__TASK TO CARRY OUT__: The answer should hold only the line with "intros [H|[]]. congruence." and each line after it through the last line of the material, exactly.

━━━ DATA RECORDS

Lemma for_indices_resolves (path : jsstring) (allow : bool) (post : jsstring) :
  forall (pre cur : jsstring) (kept : list jsstring) (v : vars),
    path = pre ++ cur ++ post ->
    rep kept cur pre v ->
    res (for_indices path allow
           (map Z.of_nat (seq (length pre + length cur) (S (length post)))) v)
    = joined (fold_left (Spec.resolve_step allow)
                        (Spec.components (cur ++ post)) kept).
Proof.
  induction post as [|c post IH]; intros pre cur kept v Hpath Hrep.
  - cbn [length seq map for_indices]. unfold normalizeString_body.
    assert (Hi : Z.of_nat (length pre + length cur) = jslength path).
    { rewrite Hpath, app_nil_r. unfold jslength. rewrite length_app. lia. }
    rewrite Hi, Z.ltb_irrefl, app_nil_r.
    destruct (isPosixPathSeparator (code v)) eqn:Ecode.
    + rewrite (rep_code _ _ _ _ Hrep Ecode). cbn.
      apply (rep_res _ _ _ _ Hrep).
    + rewrite (components_plain cur (rep_cur _ _ _ _ Hrep)).
      cbn [fold_left].
      replace (jslength path) with (jslength pre + jslength cur)
        by (rewrite <- Hi; unfold jslength; lia).
      apply (rep_res _ _ _ _
               (normalizeString_step_separator path allow v kept cur pre []
                  Hpath Hrep)).
  - cbn [length]. rewrite <- cons_seq. cbn [map for_indices].
    unfold normalizeString_body.
    assert (Hi : Z.of_nat (length pre + length cur) = jslength (pre ++ cur)).
    { unfold jslength. rewrite length_app. reflexivity. }
    assert (Hlt : (Z.of_nat (length pre + length cur) <? jslength path) = true).
    { apply Z.ltb_lt. rewrite Hpath. unfold jslength. rewrite !length_app.
      simpl length. lia. }
    rewrite Hlt, Hi.
    assert (Hnth : nth (Z.to_nat (jslength (pre ++ cur))) path 0%N = c).
    { rewrite Hpath, app_assoc. apply nth_middle_Z. }
    rewrite Hnth.
    destruct (N.eqb_spec c CHAR_FORWARD_SLASH) as [->|Hc].
    + rewrite jslength_app.
      pose proof (normalizeString_step_separator path allow v kept cur pre
                    (CHAR_FORWARD_SLASH :: post) Hpath Hrep) as Hnext.
      pose proof (components_separator cur post (rep_cur _ _ _ _ Hrep)) as Hsplit.
      change Spec.SLASH with CHAR_FORWARD_SLASH in Hsplit.
      rewrite Hsplit. cbn [fold_left].
      specialize (IH (pre ++ cur ++ [CHAR_FORWARD_SLASH]) [] _ _
                     ltac:(rewrite Hpath, <- !app_assoc; reflexivity) Hnext).
      rewrite !length_app in IH. cbn [length app] in IH.
      replace (length pre + (length cur + 1) + 0)%nat
        with (S (length pre + length cur)) in IH by lia.
      exact IH.
    + pose proof (normalizeString_step_other path allow
                    (jslength (pre ++ cur)) v kept cur pre c Hc Hrep) as Hnext.
      specialize (IH pre (cur ++ [c]) kept _
                     ltac:(rewrite Hpath, <- !app_assoc; reflexivity) Hnext).
      rewrite length_app in IH. cbn [length] in IH.
      replace (length pre + (length cur + 1))%nat
        with (S (length pre + length cur)) in IH by lia.
      rewrite <- app_assoc in IH. exact IH.
Qed.

(** The loop keeps exactly the lexically resolved components. *)
Lemma normalizeString_resolves (path : jsstring) (allow : bool) :
  normalizeString path allow
  = join [Spec.SLASH] (Spec.resolve allow (Spec.components path)).
Proof.
  unfold normalizeString, indices_upto.
  apply (for_indices_resolves path allow path [] [] []); [reflexivity|].
  constructor; cbn; auto.
Qed.

(** ** [path.posix.normalize] on absolute paths *)

Lemma components_no_separator (p : jsstring) :
  Forall no_separator (Spec.components p).
Proof.
  induction p as [|c p IH]; cbn [Spec.components].
  - constructor; [intros []|constructor].
  - destruct (N.eqb_spec c Spec.SLASH) as [->|Hc].
    + constructor; [intros []|exact IH].
    + destruct (Spec.components p) as [|seg segs].
      * constructor; [|constructor]. intros [H|[]]. congruence.
      * inversion IH; subst. constructor; [|assumption].
        intros [H|H]; [congruence|contradiction].
Qed.

Lemma plain_stored (seg : jsstring) : Spec.plain_component seg -> stored seg.
Proof. intros [H1 [_ [_ H2]]]. split; assumption. Qed.

Lemma resolve_step_plain (kept : list jsstring) (seg : jsstring) :
  Forall Spec.plain_component kept ->
  no_separator seg ->
  Forall Spec.plain_component (Spec.resolve_step false kept seg).
Proof.
  intros Hk Hs. unfold Spec.resolve_step.
  destruct seg as [|c seg]; [exact Hk|].
  destruct (Spec.is_dot (c :: seg)) eqn:Ed; [exact Hk|].
  destruct (Spec.is_dotdot (c :: seg)) eqn:Edd.
  - destruct kept as [|top below]; [constructor|].
    destruct (Spec.is_dotdot top); [exact Hk|].
    inversion Hk; assumption.
  - constructor; [|exact Hk]. repeat split.
    + discriminate.
    + intros H. apply is_dot_true in H. congruence.
    + intros H. apply is_dotdot_true in H. congruence.
    + exact Hs.
Qed.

━━━━━━

__TASK OUTPUT__:
      * constructor; [|constructor]. intros [H|[]]. congruence.
      * inversion IH; subst. constructor; [|assumption].
        intros [H|H]; [congruence|contradiction].
Qed.

Lemma plain_stored (seg : jsstring) : Spec.plain_component seg -> stored seg.
Proof. intros [H1 [_ [_ H2]]]. split; assumption. Qed.

Lemma resolve_step_plain (kept : list jsstring) (seg : jsstring) :
  Forall Spec.plain_component kept ->
  no_separator seg ->
  Forall Spec.plain_component (Spec.resolve_step false kept seg).
Proof.
  intros Hk Hs. unfold Spec.resolve_step.
  destruct seg as [|c seg]; [exact Hk|].
  destruct (Spec.is_dot (c :: seg)) eqn:Ed; [exact Hk|].
  destruct (Spec.is_dotdot (c :: seg)) eqn:Edd.
  - destruct kept as [|top below]; [constructor|].
    destruct (Spec.is_dotdot top); [exact Hk|].
    inversion Hk; assumption.
  - constructor; [|exact Hk]. repeat split.
    + discriminate.
    + intros H. apply is_dot_true in H. congruence.
    + intros H. apply is_dotdot_true in H. congruence.
    + exact Hs.
Qed.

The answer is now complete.